# [ASSIGNMENT]
Whatever follows the line containing "destruct (flags_byte3 ra" in the listing below should be printed exactly, along with that line itself.

# [DATA TO EXAMINE]
(** [n + 1] reconciliations, and what the last of them answers. *)
Fixpoint remote_reconcileTimes (n : nat) : M (ctrlResult * option error) :=
  match n with
  | O => RemoteReconcile key
  | S n => _ ← RemoteReconcile key; remote_reconcileTimes n
  end.
Lemma remote_settled_status a status : remote_settled a → remote_settled (a <| remote_Status := status |>).
Proof. by intros [? ?]. Qed.
Lemma remote_reconcileTimes_settled n : ∀ a (s : St),
  remote_settled a → remote_Name a ≠ "" → C (Some a) (world s) →
  ∃ status s', remote_reconcileTimes n s = (Ret (noRequeue, None), s') ∧
    remote_provisioned held (DefaultRemote (a <| remote_Status := status |>)) (world s').
Proof.
  induction n as [|n IH]; intros a s Hset Hn Hs;
    destruct (RemoteReconcile_settled a s Hset Hn Hs) as (status & s1 & objects & E & Hc & Hgen & Hg & _);
    pose proof (remote_generation_provisioned _ _ _ _ _ Hgen Hg) as Hp; simpl.
  - exists (remote_Status a), s1. split; [exact E|]. by destruct a.
  - rewrite (bind_Ret _ _ _ _ _ E).
    destruct (IH _ s1 (remote_settled_status a status Hset) Hn Hc) as (status' & s2 & E2 & Hp2).
    by exists status', s2.
Qed.
(** * Resume parser and ATS scorer: a shallow embedding

    The development follows [src/utils/parser.py] (class [ResumeParser]) and
    [src/utils/ats_scorer.py] (class [ATSScorer]).

    Modelling conventions.
    - A Python [str] is a [string] of bytes, the UTF-8 encoding of the text.
    - What Python does with a character ([str.strip], [str.lower],
      [str.isupper], and [\d], [\s], [\b] and [re.IGNORECASE] in a pattern)
      follows the tables of the Unicode standard.  The parser is therefore
      given twice.  [Lib] has it over any implementation of these library
      calls, a record [library]: what depends on the class of a character is
      proved there, for every library.  [Py], [Re] and [ResumeParser] have
      the library on ASCII text, where a byte above 127 (part of the
      encoding of a character such as the bullet U+2022) is uncased, not a
      digit, not white space and not a word character: it can be run, and
      it is the parser of [Lib] on that library ([ascii_lib_parser]).
    - A Python exception is a value of [exn]; code that indexes, or calls a
      method on a possibly-[None] match object, lives in the [result] monad.
    - A Python [float] is an exact rational ([Q]): the rounding of binary64
      arithmetic is abstracted away, the rounding of [round()] is not.
    - A [dict] whose iteration order is observed ([.values()]) is an
      association list in insertion order; the section mapping, which is only
      looked up, is a [gmap].
    - The scorer is given as functions of the record ([ATSScorer]) and as
      method calls on a store that holds [self] and [resume_data]
      ([ScorerObject]), where the reads of the two objects are explicit. *)

From Stdlib Require Import ZArith QArith Qround Lqa Ascii String List Bool PrimFloat.
From stdpp Require Import base option list gmap strings.
Import ListNotations.

Local Open Scope bool_scope.

(** ** Python values: exceptions, strings, dictionaries *)

Module Py.

Inductive exn : Type :=
| IndexError
| AttributeError
| KeyError
| ValueError (msg : string)
| LibraryError (msg : string).

Inductive result (A : Type) : Type :=
| Ok (a : A)
| Raise (e : exn).
Arguments Ok {A} a.
Arguments Raise {A} e.
(** POST /auth/login *)
Definition login : Handler := λ db req,
  try_catch db
    match findOne (by_email (b_email (body req))) db with
    | None => Normal (db, respond 401 "Invalid credentials")
    | Some d =>
        isMatch ← comparePassword d.2 (b_password (body req));
        if negb isMatch then Normal (db, respond 401 "Invalid credentials")
        else
          let token := generateToken d in
          mret (db, mkResponse 200
                      (JObj [("message", JStr "Login successful");
                             ("user", JObj [("id", JStr d.1);
                                            ("name", JStr (name d.2));
                                            ("email", JStr (email d.2));
                                            ("role", JStr (role_name (role d.2)));
                                            ("permissions",
                                             JObj (flags_to_js (permissions d.2)))]);
                             ("token", JStr token)])
                      [SetCookie "token" token true
                         (bool_decide (NODE_ENV = Some "production")) 3600000])
    end.

(** POST /auth/logout *)
Definition logout : Handler := λ db req,
  (db, mkResponse 200 (JObj [("message", JStr "Logout successful")])
         [ClearCookie "token"]).
(** The loop over the labels on the wire form of a whole name: it stops
    at the zero byte and returns the labels joined by dots. *)
Lemma name_loop_joined (labels : list string) (fuel : nat)
  (post sp : list Z) :
  forallb byte_label labels = true ->
  (length labels < fuel)%nat ->
  name_loop fuel (mkSlice (length_prefixed labels ++ 0 :: post) sp) 0 ""
  = Ok (length (length_prefixed labels), String.concat "." labels).
Proof.
  intros Hls Hfuel.
  destruct fuel as [|fuel]; [lia|].
  destruct labels as [|label labels].
  - exact (name_loop_end fuel [] post sp "").
  - simpl in Hls. rewrite andb_true_iff in Hls. destruct Hls as [Hl Hls].
    assert (Hlen : (1 <= slen label <= 255)%nat).
    { unfold byte_label in Hl. rewrite !andb_true_iff in Hl.
      destruct Hl as [[_ H1] H2].
      apply Nat.leb_le in H1. apply Nat.leb_le in H2. lia. }
    change (length_prefixed (label :: labels))
      with ((Z.of_nat (slen label) :: bytes_of_string label)
            ++ length_prefixed labels).
    rewrite <- app_assoc.
    pose proof (name_loop_label fuel [] (length_prefixed labels ++ 0 :: post)
                  sp label "" Hlen) as Hstep.
    cbn [app length Nat.eqb] in Hstep. cbn [app]. rewrite Hstep. clear Hstep.
    pose proof (name_loop_labels labels fuel
                  (Z.of_nat (slen label) :: bytes_of_string label)
                  post sp ("" ++ label)%string Hls) as Hrest.
    cbn [app length] in Hrest. rewrite bytes_of_string_length in Hrest.
    replace (0 + slen label + 1)%nat with (S (slen label)) by lia.
    rewrite Hrest; [| simpl in Hfuel; lia | discriminate].
    rewrite concat_dotted. f_equal. f_equal.
    cbn [length]. rewrite length_app, bytes_of_string_length. lia.
Qed.

Lemma valid_labels_byte (labels : list string) :
  forallb valid_label labels = true -> forallb byte_label labels = true.
Proof.
  induction labels as [|label labels IH]; simpl; [reflexivity|].
  rewrite !andb_true_iff. intros [Hl Hls]. split; [|auto].
  unfold valid_label in Hl. unfold byte_label.
  rewrite !andb_true_iff in *. destruct Hl as [[Hd H1] H2].
  repeat split; [exact Hd | exact H1 |].
  apply Nat.leb_le in H2. apply Nat.leb_le. lia.
Qed.

(** Every label takes at least its length byte. *)
Lemma length_prefixed_labels (labels : list string) :
  (length labels <= length (length_prefixed labels))%nat.
Proof.
  induction labels as [|label labels IH]; simpl; [lia|].
  rewrite length_app. lia.
Qed.

(** ** Question round trip *)

(** C8. For every question whose name is made of labels of 1 to 63
    bytes without dot, joined by dots, and whatever lies behind the
    encoded bytes in the buffer, decoding the encoded question returns
    the question, a nil error, and the length of the encoding as the
    number of bytes read: the bytes of the name with its zero byte, and
    4. *)
Theorem question_round_trip (labels : list string) (qtype qclass : Z)
  (sp : list Z) :
  forallb valid_label labels = true -> is_u16 qtype -> is_u16 qclass ->
  let question := Question.mk (String.concat "." labels) qtype qclass in
  unmarshalQuestion (mkSlice (Question.marshal question) sp)
  = Ok (question, length (Question.marshal question), None)
  /\
  length (Question.marshal question)
  = (length (length_prefixed labels) + 1 + 4)%nat.
Proof.
  intros Hvalid Hqt Hqc question.
  pose proof (valid_labels_byte labels Hvalid) as Hls.
  pose proof (Question_marshal_joined labels qtype qclass Hls) as Henc.
  fold question in Henc. rewrite Henc.
  assert (Hsize :
    length (length_prefixed labels
            ++ [0; u8 (Z.shiftr qtype 8); u8 (Z.land qtype 255);
                u8 (Z.shiftr qclass 8); u8 (Z.land qclass 255)])
    = (length (length_prefixed labels) + 1 + 4)%nat)
    by (rewrite length_app; simpl; lia).
  split; [|exact Hsize].
  unfold unmarshalQuestion.
  rewrite name_loop_joined;
    [| exact Hls
     | pose proof (length_prefixed_labels labels); unfold len; simpl;
       rewrite Hsize; lia].
  rewrite Hsize. clear Hsize.
  set (name := length_prefixed labels).
  cbn [bind].
  change (name ++ [0; u8 (Z.shiftr qtype 8); u8 (Z.land qtype 255);
                   u8 (Z.shiftr qclass 8); u8 (Z.land qclass 255)])
    with (name ++ [0] ++ [u8 (Z.shiftr qtype 8); u8 (Z.land qtype 255)]
               ++ [u8 (Z.shiftr qclass 8); u8 (Z.land qclass 255)]) at 1 2.
  rewrite (app_assoc name [0]).
  rewrite (reslice_mid (name ++ [0]));
    [| rewrite length_app; reflexivity | simpl; lia].
  cbn [bind].
  change (Uint16 (mkSlice [u8 (Z.shiftr qtype 8); u8 (Z.land qtype 255)]
                    ([u8 (Z.shiftr qclass 8); u8 (Z.land qclass 255)] ++ sp)))
    with (Ok (Z.lor (u8 (Z.land qtype 255))
                    (u16 (Z.shiftl (u8 (Z.shiftr qtype 8)) 8)))).
  cbn [bind]. rewrite u16_bytes by exact Hqt.
  rewrite (app_assoc (name ++ [0])), <- (app_nil_r [_; u8 (Z.land qclass 255)]).
  rewrite (reslice_mid ((name ++ [0]) ++ _));
    [| rewrite !length_app; simpl; lia | simpl; lia].
  cbn [bind].
  change (Uint16 (mkSlice [u8 (Z.shiftr qclass 8); u8 (Z.land qclass 255)]
                    ([] ++ sp)))
    with (Ok (Z.lor (u8 (Z.land qclass 255))
                    (u16 (Z.shiftl (u8 (Z.shiftr qclass 8)) 8)))).
  cbn [bind]. rewrite u16_bytes by exact Hqc.
  reflexivity.
Qed.

Lemma question_round_trip_witness :
  unmarshalQuestion
    (mkSlice (Question.marshal
                (Question.mk (String.concat "." ["codecrafters"; "io"]) 1 1))
       [0; 0; 0; 60])
  = Ok (Question.mk (String.concat "." ["codecrafters"; "io"]) 1 1,
        length (Question.marshal
                  (Question.mk (String.concat "." ["codecrafters"; "io"]) 1 1)),
        None)
  /\
  length (Question.marshal
            (Question.mk (String.concat "." ["codecrafters"; "io"]) 1 1))
  = (length (length_prefixed ["codecrafters"; "io"]) + 1 + 4)%nat.
Proof.
  apply (question_round_trip ["codecrafters"; "io"] 1 1 [0; 0; 0; 60]).
  - reflexivity.
  - unfold is_u16. lia.
  - unfold is_u16. lia.
Defined.

(** * Further properties *)

(** ** The header on the wire *)

(** The 12 bytes of an encoded header. *)
Lemma Header_marshal_bytes (id qr opcode aa tc rd ra z rcode qd an ns ar : Z) :
  Header.marshal (Header.mk id qr opcode aa tc rd ra z rcode qd an ns ar)
  = [u8 (Z.shiftr id 8); u8 (Z.land id 255);
     Z.lor (Z.lor (Z.lor (Z.lor (u8 (Z.shiftl qr 7)) (u8 (Z.shiftl opcode 3)))
                         (u8 (Z.shiftl aa 2))) (u8 (Z.shiftl tc 1))) rd;
     Z.lor (Z.lor (u8 (Z.shiftl ra 7)) (u8 (Z.shiftl z 4))) rcode;
     u8 (Z.shiftr qd 8); u8 (Z.land qd 255);
     u8 (Z.shiftr an 8); u8 (Z.land an 255);
     u8 (Z.shiftr ns 8); u8 (Z.land ns 255);
     u8 (Z.shiftr ar 8); u8 (Z.land ar 255)].
Proof. reflexivity. Qed.

(** Decoding a buffer that starts with an encoded header. *)
Lemma unmarshalHeader_marshal_app (h : Header.t) (rest sp : list Z) :
  Header.ok h ->
  unmarshalHeader (mkSlice (Header.marshal h ++ rest) sp)
  = Ok (Header.set_RCODE 0 (Header.set_Z (Header.RCODE h) h), None).
Proof.
  destruct h as [id qr opcode aa tc rd ra z rcode qd an ns ar].
  intros Hok. unfold Header.ok in Hok. simpl in Hok.
  destruct Hok as (Hid & Hqr & Hop & Haa & Htc & Hrd & Hra & Hz & Hrc
                   & Hqd & Han & Hns & Har).
  rewrite Header_marshal_bytes. cbn [app].
  rewrite unmarshalHeader_bytes.
  destruct (flags_byte2 qr opcode aa tc rd Hqr Hop Haa Htc Hrd)
    as (-> & -> & -> & -> & ->).
  destruct (flags_byte3 ra z rcode Hra Hz Hrc) as (-> & _ & ->).
  rewrite !u16_bytes by assumption.
  reflexivity.
Qed.

(** Two [uint16] with the same two bytes are equal. *)
Lemma u16_bytes_inj (x y : Z) :
  is_u16 x -> is_u16 y ->
  u8 (Z.shiftr x 8) = u8 (Z.shiftr y 8) ->
  u8 (Z.land x 255) = u8 (Z.land y 255) -> x = y.
Proof.
  intros Hx Hy Hhi Hlo.
  rewrite <- (u16_bytes x Hx), <- (u16_bytes y Hy), Hhi, Hlo. reflexivity.
Qed.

# [FINISHED TASK]
  destruct (flags_byte3 ra z rcode Hra Hz Hrc) as (-> & _ & ->).
  rewrite !u16_bytes by assumption.
  reflexivity.
Qed.

(** Two [uint16] with the same two bytes are equal. *)
Lemma u16_bytes_inj (x y : Z) :
  is_u16 x -> is_u16 y ->
  u8 (Z.shiftr x 8) = u8 (Z.shiftr y 8) ->
  u8 (Z.land x 255) = u8 (Z.land y 255) -> x = y.
Proof.
  intros Hx Hy Hhi Hlo.
  rewrite <- (u16_bytes x Hx), <- (u16_bytes y Hy), Hhi, Hlo. reflexivity.
Qed.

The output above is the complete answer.